Save your pennies one by one and you’ll soon have a pocketful

The strike against Telefonica on the 3rd of September will become a landmark in the struggle between consumers and big corporations in the Information Society. The history of Telefonica doesn’t leave much room for triumphalism, besides the immediate results of the movement against the company’s rates initiated in Spain which particularly punish Internet’s users. But what has been born is a new mechanism for popular control which goes beyond this particular incident and the repercussions will be felt for a long time to come. It’s for this reason that its evolution and, above all, the geographical limits of its impact are so important. Whereas on other occasions consumers have been limited to confronting big corporations within their cities or, at most, within their own countries, globalisation via telecommunications places the battleground in the field which they themselves have been actively developing –from a world fragmented by barriers of all kinds to a landscape which is becoming more and more easy to traverse. Telefonica isn’t just the Spanish telecommunications company, it also operates in many Latin American countries. And, in principle, there is no reason why the protest movement shouldn’t spread to that continent as well. These communities not only share a language, but their complaints as well.

Telefonica has exercised its monopoly dictatorship fundamentally through its rates. And, also, of course, by means of services which have remained deaf to the protests of consumers when it came to inexplicable hiccups in their bills. The way most individuals and companies feel when they receive their bills is similar to the way almost everybody from St Augustine onwards has felt on contemplating the mystery of the Holy Trinity – the most absolute perplexity when faced with the indecipherable.
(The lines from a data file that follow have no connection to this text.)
(** X1: the zero-padded decimal formats of [main] ([:02d], [:03d]) pad
    and never cut.  For [n >= 0] the text of [n] at a width is as long as
    the width, or as long as the plain decimal of [n] when that is longer;
    a number whose decimal fills the width is written as that decimal;
    and two numbers with the same text at one width are the same
    number. *)
Theorem format_0d_pads_never_cuts (width : nat) (n m : Z) :
  0 <= n ->
  String.length (format_0d width n)
  = Nat.max width (String.length (str_of_Z n)) /\
  ((width <= String.length (str_of_Z n))%nat ->
   format_0d width n = str_of_Z n) /\
  (0 <= m -> format_0d width n = format_0d width m -> n = m).
Proof.
  intros Hn. split; [|split].
  - rewrite format_0d_nonneg by exact Hn.
    rewrite length_append, length_str_repeat.
    cbn [String.length]. lia.
  - intros Hw. rewrite format_0d_nonneg by exact Hn.
    replace (width - String.length (str_of_Z n))%nat with 0%nat by lia.
    reflexivity.
  - intros Hm Heq. apply (f_equal parse_decimal) in Heq.
    rewrite !parse_format_0d in Heq by assumption. congruence.
Qed.

(** ** The nodes [main] builds *)

Lemma create_sensors_nodes (count : nat) :
  forall (i : Z) (acc : list Node) (w : world),
    create_sensors env count i acc w =
    (Ok (acc ++ map (fun j => built_node env (i + Z.of_nat j) (rng w + j))
                    (seq 0 count)),
     mkWorld (BASE_URL w) (clock w) (rng w + count) (posts w) (sleeps w)
             (log w)).
Proof.
  induction count as [|count IH]; intros i acc w.
  - cbn. rewrite app_nil_r, Nat.add_0_r. destruct w; reflexivity.
  - cbn [create_sensors]. unfold bind at 1.
    unfold SensorSimulator_init, bind, uniform, ret. cbn iota beta.
    rewrite IH. cbn [rng BASE_URL clock posts sleeps log].
    rewrite <- app_assoc. cbn [app seq map].
    rewrite <- seq_shift, map_map.
    f_equal; [|f_equal; lia]. f_equal. f_equal. f_equal.
    + unfold built_node, every_third_infected.
      rewrite Z.add_0_r, Nat.add_0_r.
      destruct (i mod 3 =? 2); reflexivity.
    + apply map_ext. intros j. f_equal; lia.
Qed.
(** X6.  The URL of a request (line 64) determines the country code, and
    its query parameters (lines 65-68) determine the year: two fetches are
    sent to the same URL only for the same country code, and with the same
    parameters only for the same year. *)
Theorem request_identifies_fetch (c1 c2 : string) (y1 y2 : Z) :
  (Request.url c1 = Request.url c2 <-> c1 = c2)
  /\ (Request.params y1 = Request.params y2 <-> y1 = y2).
Proof.
  split; (split; [|by intros ->]).
  - unfold Request.url. intros H.
    apply String.app_inj in H. apply String.app_inj in H.
    by apply append_cancel_r in H.
  - unfold Request.params. intros [= H]. by apply (inj pretty) in H.
Qed.

(** ** The range fetcher *)

(** ** More on the range fetcher *)


Section Range.
Import Api.

Lemma range_lookup (a b : Z) (i : nat) (y : Z) :
  Py.range a b !! i = Some y <-> y = a + Z.of_nat i /\ a + Z.of_nat i < b.
Proof.
  unfold Py.range. rewrite list_lookup_fmap. split.
  - destruct (seq 0 (Z.to_nat (b - a)) !! i) as [j|] eqn:Hj; [|done].
    apply lookup_seq in Hj as [-> Hlt]. simpl. intros [= <-]. lia.
  - intros [-> Hlt]. rewrite (lookup_seq_lt 0 _ i) by lia. done.
Qed.

(** The outcome of the task at position [i], when there is one. *)
Lemma task_lookup (env : Z -> task_env) (country_code : string) (start_year end_year : Z)
    (i : nat) (r : result (PopulationData value)) :
  ((fun year =>
      let e := env year in
      (fun r => snd (fst r)) <$>
        get_country_population (env_self e) (env_now e) (env_woke e)
          country_code year (env_http e))
     <$> Py.range start_year (end_year + 1)) !! i = Some r ->
  let year := start_year + Z.of_nat i in
  year <= end_year
  /\ r = (fun r => snd (fst r)) <$>
           get_country_population (env_self (env year)) (env_now (env year))
             (env_woke (env year)) country_code year (env_http (env year)).
Proof.
  rewrite list_lookup_fmap.
  destruct (Py.range start_year (end_year + 1) !! i) as [y|] eqn:Hy; [|done].
  apply range_lookup in Hy as [-> Hlt]. simpl. intros [= <-]. split; [lia|done].
Qed.
(** * Cultivia front end: the paragraph reveal of the chat transcript

    A shallow embedding of the client-side logic of
    [frontend/src/components]: the two reveal components ([ChatMessage] and
    [TypingMessage], both shipped in [ChatStyles.jsx]) and the two request
    handlers that feed them ([EventSearch.getChatResponse] and
    [ChatInterface.handleSubmit]).

    JavaScript strings are sequences of UTF-16 code units; a code unit is
    an [N].  Array reads out of range give [undefined], so the entries of
    a revealed list are values, not strings. *)

From Stdlib Require Import List ZArith NArith Bool Lia Ascii.
From Stdlib Require String.
Import ListNotations String.StringSyntax.

Local Open Scope string_scope.
Local Open Scope list_scope.

Set Implicit Arguments.

(* ================================================================== *)
(** ** JavaScript strings and arrays                                   *)
(* ================================================================== *)

Module JS.

Definition jsstring := list N.

(** The code unit of ['\n']. *)
Definition LF : N := 10%N.

(** A literal of ASCII characters. *)
Definition lit (s : String.string) : jsstring :=
  map N_of_ascii (String.list_ascii_of_string s).

(** Lines joined by ['\n'], for writing multi-line literals. *)
Fixpoint text (ls : list String.string) : jsstring :=
  match ls with
  | [] => []
  | [l] => lit l
  | l :: rest => lit l ++ LF :: text rest
  end.

(** [===] on strings. *)
Fixpoint str_eqb (a b : jsstring) : bool :=
  match a, b with
  | [], [] => true
  | x :: a', y :: b' => N.eqb x y && str_eqb a' b'
  | _, _ => false
  end.

(** WhiteSpace and LineTerminator of ECMAScript, the code units that
    [String.prototype.trim] strips: TAB, LF, VT, FF, CR, SP, NBSP, U+1680,
    U+2000..U+200A, LS, PS, U+202F, U+205F, U+3000 and the BOM. *)
Definition is_whitespace (c : N) : bool :=
  (existsb (N.eqb c)
     [9; 10; 11; 12; 13; 32; 160; 5760; 8232; 8233; 8239; 8287; 12288; 65279]
   || (N.leb 8192 c && N.leb c 8202))%N.

(** [s.split(sep)] for a one-unit separator: never an empty array. *)
Fixpoint split (sep : N) (s : jsstring) : list jsstring :=
  match s with
  | [] => [[]]
  | c :: r =>
      if N.eqb c sep then [] :: split sep r
      else match split sep r with
           | p :: ps => (c :: p) :: ps
           | [] => [[c]]
           end
  end.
In fact, Telefonica bills make up one of that complex trinity, along with water and electricity bills as well as airline company tariffs. There is simply no way of knowing why or how things have been charged. And that’s without taking seasonal or out-of-season variations into account.

The worrying factor in this particular case is that telecommunications form the backbone of the Information Society. While companies like Telefonica insist on treating their service as just one of many others which every citizen should aspire to, data transmission networks are not just simply a function of modern society but instead act as the midwife of the emergent information and knowledge industry. Any decision taken by telecommunications corporations related to tariffs have direct repercussions on the viability of this new sector and consequently on the economy and society concerned. Education, employment, social and political relations, welfare etc. depend more and more on the outcome of this sector.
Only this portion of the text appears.